New horror anthology coming from Blair Witch director and Final Destination creator
Black Veil will be a six part series set in Florida focusing on Southern Gothic
In 1999 The Blair Witch Project came out of nowhere and changed the face of horror movies forever. The a year later the first of the Final Destination movies arrived, kicking off a much loved series
Now more than 20 years later, Blair Witch Project co-director Daniel Myrick and Final Destination creator Jeffrey Reddick have teamed up to work on a new horror project designed specifically for streaming.
Black Veil is a series of six short form films with various collaborators. “It all revolves around that vibe in Florida, in Georgia, Alabama, that sort of Southern Gothic spookiness,” says Myrick.
The pilot, titled Camera Obscura and directed by Myrick, went into production in December 2019 but COVID19 prevented the series from being completed.
“We were full steam ahead right before the pandemic hit. We had just wrapped shooting on my episode, the pilot episode, and started the edit, and then everything got locked down. But we’ve got really cool scripts that are in the works right now,” Myrick told us, when we sat down with him to chat about his new sci-fi mock-doc Skyman.
Post pandemic it’s possible smaller budget content, available online, could see a boom.
“My background in being able to shoot things effectively cheaply, with small production footprints is all the rage now,” says Myrick, though exactly what the lockdown will mean for the genre going forward isn’t clear.
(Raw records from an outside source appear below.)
(** X14: the credits input reads the whole number its text starts with:
    the decimal text of an integer, negative ones included, followed by
    nothing or by anything that does not start with a digit (a decimal
    point and a fraction, an exponent), gives that integer; only [0x] and
    [0X] are read otherwise, as the prefix of a hexadecimal number.  The
    integer is taken below 2^53 in magnitude, the range in which a number
    of the source holds it exactly. *)
Theorem creditsOfInput_reads_the_leading_integer z rest :
  Z.abs z < 2 ^ 53 → endsDigits rest → (z = 0 → ¬ startsWithX rest) →
  creditsOfInput (toString (Int z) +:+ rest) = z.
Proof.
  intros _ Hrest Hhex. unfold creditsOfInput.
  destruct z as [|p|p].
  - change (toString (Int 0) +:+ rest) with (String "0" rest).
    unfold parseInt.
    change (trimStart (String "0" rest)) with (String "0" rest). cbv iota.
    assert (match rest with
            | String "x" r => (16, r)
            | String "X" r => (16, r)
            | _ => (10, String "0" rest)
            end = (10, String "0" rest)) as Hradix.
    { destruct rest as [|c t]; [done|].
      assert (c ≠ "x"%char ∧ c ≠ "X"%char) as [Hx HX].
      { split; intros ->; apply (Hhex eq_refl); exists t; auto. }
      revert Hx HX. by destruct c as [[] [] [] [] [] [] [] []]. }
    change (match String "0" rest with
            | String "0" (String "x" r) => (16, r)
            | String "0" (String "X" r) => (16, r)
            | _ => (10, String "0" rest)
            end)
      with (match rest with
            | String "x" r => (16, r)
            | String "X" r => (16, r)
            | _ => (10, String "0" rest)
            end).
    rewrite Hradix.
    change (parseDigits 10 (String "0" rest) None)
      with (parseDigits 10 rest (Some 0)).
    by rewrite parseDigits_stops.
  - change (toString (Int (Z.pos p))) with (pretty_N_go (N.pos p) "").
    rewrite pretty_N_go_app. change ("" +:+ rest) with rest.
    destruct (parseInt_digits (N.pos p) rest) as (Htrim & Hsign & Hradix & Hparse);
      [done..|].
    unfold parseInt. rewrite Htrim, Hsign, Hradix, Hparse. done.
  - change (toString (Int (Z.neg p)))
      with (String "-" (pretty_N_go (N.pos p) "")).
    change (String "-" (pretty_N_go (N.pos p) "") +:+ rest)
      with (String "-" (pretty_N_go (N.pos p) "" +:+ rest)).
    rewrite pretty_N_go_app. change ("" +:+ rest) with rest.
    destruct (parseInt_digits (N.pos p) rest) as (Htrim & Hsign & Hradix & Hparse);
      [done..|].
    unfold parseInt.
    change (trimStart (String "-" (pretty_N_go (N.pos p) rest)))
      with (String "-" (pretty_N_go (N.pos p) rest)).
    cbv iota. rewrite Hradix, Hparse. done.
Qed.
“It may further polarize the inequality in producing films, where you have a handful of tent-pole movies and then a bunch of a little micro-budget stuff,” says Myrick. “Or hopefully, it opens up a sort of indie middle-class again, where there is an avenue for guys like me to make risky films and find an audience out there many of whom are now sitting at home looking for content.”
Episode one follows a young woman who discovers a photo at an exhibition which seems to have been taken from a terrible memory she’d long suppressed. Myrick says the rest of the series won’t be made until COVID19 danger has truly passed.
“Until there’s a real viable treatment or a cure for the pandemic, I think we’re just going to be in this sort of ‘work the best we can with what we’ve got’, state for the foreseeable future, because it’s just not worth risking anybody’s life over shooting a horror movie,” he says, but he’s excited to bring the project to an online audience when the time is right. He says the team is currently in talks with various companies about where the show will be housed, though he says the dream is to have his own horror platform.
“Ultimately, Netflix may put them all together as an anthology and stream them, we’re open to that as well,” he says. “But I love the idea of having my own site as sort of a central hub to create the community and be able to watch these really cool, risky shorts and maybe partner with some of these other streaming outlets. So we’ll see what happens.”